Impende notar que, o Pacto foi ratificado em 1.992, sendo que, somente em meados de 2.009, começou-se a sedimentar a prevalência dos princípios humanitários, em face dos interesses patrimoniais.
Ao tratar do conceito de princípio, CELSO ANTONIO BANDEIRA assevera que este traduz um mandamento nuclear e um verdadeiro alicerce de disposição fundamental, irradiando todo o ordenamento jurídico pátrio. Melhor é reproduzir, fidedignamente, seu ensino:
“Princípio – como já averbamos alhures- é, por definição, mandamento nuclear de um sistema, verdadeiro alicerce dele, disposição fundamental que se irradia sobre diferentes normas compondo-lhe o espírito e servindo de critério para sua exata compreensão e inteligência, exatamente por definir a lógica e a racionalidade do sistema normativo, no que lhe confere a tônica e lhe dá sentido harmônico. É o conhecimento dos princípios que preside a intelecção das diferentes partes componentes do todo unitário que há por nome sistema jurídico positivo”. (MELLO, Celso Antonio Bandeira de. Curso de Direito Administrativo. 8ª ed.São Paulo:Malheiros Editores,1996).
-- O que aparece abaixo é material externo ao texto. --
(** C11: [recv] reads the packets in the order they were queued, each with its
    source, destination and payload, copied to the front of the caller's
    buffer; a packet too long for the buffer is dropped with an error, an
    empty queue is an error, and each packet read frees its buffer. *)
Theorem recv_fifo c out up inn bufs :
  repr c out up inn →
  ∃ c', recvs bufs c = Ret (recv_results inn bufs, c') ∧
    repr c' out up (drop (length bufs) inn) ∧
    Context_poll c' = Ret (if decide (drop (length bufs) inn = []) then None else Some tt, c').
Proof.
  intros Hr. destruct (recvs_spec c out up inn bufs Hr) as (c'&?&Hr'&_).
  exists c'. split_and!; [done..|]. by eapply Context_poll_spec.
Qed.

(** C12: [start] on every branch of what the coordinator sends first: the
    first deadline starts the timer and is announced to the application; any
    other message is a protocol violation, its buffer is freed; a message that
    cannot be read is an I/O error.  In all cases the message is consumed and
    a second [start] is refused and changes nothing, also when the first one
    failed. *)
Theorem start_branches c out up inn v l :
  repr c out up inn → start_once c = false →
  recv_spec MAX_PACKET_SIZE (length inn =? in_cap c) (rx_end (actor (connector c)))
    (rx (actor (connector c))) = (v, l) →
  (∀ d, v = Ok (VGoto d) → ∃ r tm, tc_start d (timer_context c) = Ret (r, tm)) →
  ∃ r c', Context_start c = Ret (r, c') ∧ repr c' out up inn ∧ started l c c' ∧
    Context_start c' = Ret (Err AlreadyStarted, c') ∧
    match v with
    | Ok (VGoto d) => ∃ o, tc_start d (timer_context c) = Ret (o, timer_context c') ∧
        r = map_err IoError o ∧ callbacks c' = callbacks c ++ [DeadlineCallback d]
    | Ok _ => r = Err ProtocolViolation ∧ timer_context c' = timer_context c
    | Err e => r = Err (IoError e) ∧ timer_context c' = timer_context c
    end.
Proof.
  intros Hr Hs Hv Hstart. pose proof (Context_start_spec c out up inn Hr) as Hspec.
  rewrite Hs, Hv in Hspec.
  assert (∀ c', repr c' out up inn → started l c c' →
    Context_start c' = Ret (Err AlreadyStarted, c')) as Hagain.
  { intros c' Hr' (Hs'&_). pose proof (Context_start_spec c' out up inn Hr') as Hspec'.
    by rewrite Hs' in Hspec'. }
  destruct v as [[src dst v|d|]|e].
  2: { destruct (Hstart d eq_refl) as (o&tm&Ho).
       destruct (Hspec o tm Ho) as (c'&?&?&?&Et&?). eexists _, c'.
       split_and!; [done..|by apply Hagain|]. exists o. by rewrite Et. }
  all: destruct Hspec as (c'&?&?&?&?&?); eexists _, c'; by split_and!; [..|apply Hagain| |].
Qed.

(** C13: [Context::new] with a connected socket, a timer and its registration
    gives a context with nothing pending, whose two pools, message set and
    queue all have [num_buffers] slots, not started. *)
Theorem new_context addr n s tm :
  in_u32 addr → 0 < n → (Z.of_nat (MAX_PACKET_SIZE * n) ≤ isize_max)%Z →
  ∃ c, Context_new addr n (Ok s) (Ok tm) (Ok tt) = Ret (Ok c) ∧
    repr c [] [] [] ∧ in_cap c = n ∧ out_cap c = n ∧ address c = addr ∧
    actor (connector c) = s ∧ timer_context c = tm ∧ start_once c = false ∧ callbacks c = [].
Proof. apply Context_new_spec. Qed.
End guarantees.

(** ** The properties above on a context of two buffers *)

Lemma at_deadline_refines_witness :
  ∃ c : Context (KvmTimer (S := ref_kvm)) list_queue,
    ex_new ex_goto ex_kvm_timer = Ret (Ok c) ∧ ∃ a c', at_deadline c = Ret (a, c').
Proof.
  destruct (ex_new_spec ex_goto ex_kvm_timer) as (c&Hc&Hr&_&_&_&_&Ht&_). exists c.
  split; [exact Hc|].
  destruct (at_deadline_refines c [] [] [] Hr) as (a&c'&_&_&_&_&Hrun&_).
  - by rewrite Ht.
  - by rewrite Ht.
  - by exists a, c'.
Defined.

Lemma ex_frames n : frames_of (replicate n (mk_packet 1 2 [x41])) (concat (replicate n ex_packet)).
Proof.
  exists (replicate n ex_packet). split; [done|]. apply Forall2_replicate.
  split; [exact ex_packet_frame|]. apply Nat.leb_le. by vm_compute.
Qed.

Lemma deadline_delivers_witness :
  (∃ c c' : Context (KvmTimer (S := ref_kvm)) list_queue,
    in_cap c = 2 ∧ at_deadline c = Ret (NextDeadline 2000000%Z, c') ∧
    ∃ up', repr c' [] up' [mk_packet 1 2 [x41]]) ∧
  (∃ c c' : Context (KvmTimer (S := ref_kvm)) list_queue,
    in_cap c = 2 ∧ at_deadline c = Ret (EndSimulation, c')).
Proof.
  assert (∀ n, ∃ (c c' : Context (KvmTimer (S := ref_kvm)) list_queue) up', in_cap c = 2 ∧
    if n <? 2 then at_deadline c = Ret (NextDeadline 2000000%Z, c') ∧
      repr c' [] up' (replicate n (mk_packet 1 2 [x41]))
    else at_deadline c = Ret (EndSimulation, c')) as Hn.
  { intros n. destruct (ex_new_spec (concat (replicate n ex_packet) ++ ex_goto) ex_kvm_timer)
      as (c&_&Hr&Hcap&_&_&Ha&Ht&_).
    destruct (deadline_delivers c [] [] [] (replicate n (mk_packet 1 2 [x41]))
      (concat (replicate n ex_packet)) ex_goto [] 2000000%Z Hr) as (c'&up'&Hrun).
    1,2: by rewrite Ht.
    - by rewrite Ha.
    - constructor.
    - exact (ex_frames n).
    - exact ex_goto_frame.
    - apply Nat.leb_le. by vm_compute.
    - by rewrite Ha, app_nil_r.
    - exists c, c', up'. split; [done|]. simpl in Hrun. rewrite Hcap, length_replicate in Hrun.
      destruct (n <? 2); [by destruct Hrun as (?&?&_)|by destruct Hrun]. }
  split.
  - destruct (Hn 1) as (c&c'&up'&?&?&?). exists c, c'. split_and!; [done..|]. by exists up'.
  - destruct (Hn 2) as (c&c'&up'&?&?). by exists c, c'.
Defined.

Lemma largest_packet_undeliverable_witness :
  ∃ c c' : Context (KvmTimer (S := ref_kvm)) list_queue, at_deadline c = Ret (EndSimulation, c').
Proof.
  destruct (ex_new_spec (ex_large ++ ex_goto) ex_kvm_timer) as (c&_&Hr&_&_&_&Ha&Ht&_).
  destruct (largest_packet_undeliverable c [] [] [] 1 2 (replicate MAX_PACKET_SIZE x41)
    ex_large ex_goto Hr) as (c'&up'&Hrun&_).
  - by rewrite Ht.
  - by rewrite Ht.
  - by rewrite Ha.
  - constructor.
  - exact ex_large_frame.
  - apply length_replicate.
  - by rewrite Ha.
  - by exists c, c'.
Defined.

Lemma send_branches_witness :
  ∃ c c' : Context (ProcessTimer (S := ref_os)) list_queue,
    Context_send 7 ex_msg c = Ret (Ok tt, c').
Proof.
  destruct (ex_new_spec [] ex_timer) as (c&_&Hr&_&Hcap&_&_&Ht&_).
  destruct (tc_simulation_now ex_timer) as [[t tm]| |] eqn:Hnow; [|done..].
  destruct (send_branches c [] [] [] 7 ex_msg t tm Hr) as (r&c'&Hrun&_&_&_&Hcase).
  - done.
  - by rewrite Ht.
  - rewrite Hcap in Hcase. change (MAX_PACKET_SIZE <? length ex_msg) with false in Hcase.
    simpl in Hcase. destruct Hcase as [-> _]. by exists c, c'.
Defined.

(** A context that received a packet at a deadline. *)
Lemma ex_delivered :
  ∃ (c : Context (KvmTimer (S := ref_kvm)) list_queue) up, repr c [] up [mk_packet 1 2 [x41]].
Proof.
  destruct (ex_new_spec (ex_packet ++ ex_goto) ex_kvm_timer) as (c&_&Hr&Hcap&_&_&Ha&Ht&_).
  assert (length ex_goto ≤ MAX_PACKET_SIZE + 4) as Hlen by (apply Nat.leb_le; by vm_compute).
  pose proof (receives_frames 2 eof [] [mk_packet 1 2 [x41]] _ _ [] _
    (ex_frames 1) ex_goto_frame Hlen ltac:(simpl; lia)) as Hrec.
  simpl concat in Hrec. rewrite !app_nil_r in Hrec.
  destruct (deadline_answer c [] [] [] (NextDeadline 2000000%Z) [mk_packet 1 2 [x41]] [] Hr)
    as (c'&up'&_&Hr'&_).
  1,2: by rewrite Ht.
  - by rewrite Ha.
  - constructor.
  - rewrite Ha, Hcap. exact Hrec.
  - by exists c', up'.
Qed.

Lemma recv_fifo_witness :
  ∃ c c' : Context (KvmTimer (S := ref_kvm)) list_queue,
    recvs [[x00; x00]; [x07]] c =
      Ret ([(Ok (1%Z, 2%Z, [x41]), [x41; x00]); (Err NoMessageAvailable, [x07])], c').
Proof.
  destruct ex_delivered as (c&up&Hr).
  destruct (recv_fifo c [] up _ [[x00; x00]; [x07]] Hr) as (c'&Hrun&_). by exists c, c'.
Defined.

Lemma start_branches_witness :
  ∃ c c' : Context (ProcessTimer (S := ref_os)) list_queue,
    Context_start c = Ret (Err ProtocolViolation, c') ∧
    Context_start c' = Ret (Err AlreadyStarted, c').
Proof.
  destruct (ex_new_spec ex_packet ex_timer) as (c&_&Hr&Hcap&_&_&Ha&_&Hs&_).
  destruct (start_branches c [] [] [] (Ok (VDeliver 1 2 [x41])) [] Hr Hs)
    as (r&c'&Hrun&_&_&Hagain&->&_).
  - rewrite Ha, Hcap. by vm_compute.
  - done.
  - by exists c, c'.
Defined.

Lemma new_context_witness :
  ∃ c : Context (ProcessTimer (S := ref_os)) list_queue,
    Context_new 16777226 4 (Ok (mk_stream [] eof [] [])) (Ok ex_timer) (Ok tt) = Ret (Ok c) ∧
    in_cap c = 4.
Proof.
  destruct (new_context (Q := list_queue) 16777226 4 (mk_stream [] eof [] []) ex_timer)
    as (c&Hc&_&Hcap&_).
  - done.
  - lia.
  - unfold isize_max, MAX_PACKET_SIZE. lia.
  - by exists c.
Defined.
Não é sem razão que ROQUE ANTONIO CARRAZZA, citando GERALDO ATALIBA e CELSO ANTÔNIO BANDEIRA DE MELLO, menciona em seu magistério:
(…) “podemos dizer que o sistema jurídico ergue-se como um vasto edifício, onde tudo está disposto em sábia arquitetura. Contemplando-o o jurista não só encontra a ordem, na aparente complicação, como identifica, imediatamente, alicerces e vigas mestras. Ora, num edifício tudo tem importância: as portas, as janelas, as luminárias, as paredes, os alicerces etc. No entanto, não é preciso termos conhecimentos aprofundados de Engenharia para sabermos que muito mais importantes que as portas e janelas (facilmente substituíveis) são os alicerces e as vigas mestras. Tanto que, se de um edifício retiramos ou até mesmo uma porta, uma janela ou até mesmo uma parede, ela não sofrerá nenhum abalo mais sério em sua estrutura, podendo ser reparado (ou até embelezado). Já, se dele subtrairmos os alicerces, fatalmente cairá por terra. De nada valerá que portas, janelas, luminárias, paredes etc. estejam intactas e em seus devidos lugares. Com o indevido desabamento, não ficará pedra sobre pedra. Pois bem, tomadas as cautelas que as comparações impõem, estes “alicerces” e estas “vigas mestras” são os princípios jurídicos, ora objeto de nossa atenção. ” (CARRAZZA, Roque Antonio. Curso de Direito Constitucional Tributário. 24. ed. São Paulo: Malheiros, 2008. p.38.).
Nesse sentido, também leciona CELSO RIBEIRO BASTOS:
“Os textos Constitucionais, via de regra, contêm diretrizes básicas a guiar todo o ordenamento jurídico de um Estado. Essas diretrizes corporificam, de fato, os princípios constitucionais, que se irradiam por todo o sistema constitucional, conferindo-lhe racionalidade e norteando o processo de interpretação da Lei Maior.” (BASTOS, Celso Ribeiro. Curso de Direito Financeiro e Tributário – 9. ed. atual. e ampl. São Paulo: Celso Bastos Editor, 2002. p.172.).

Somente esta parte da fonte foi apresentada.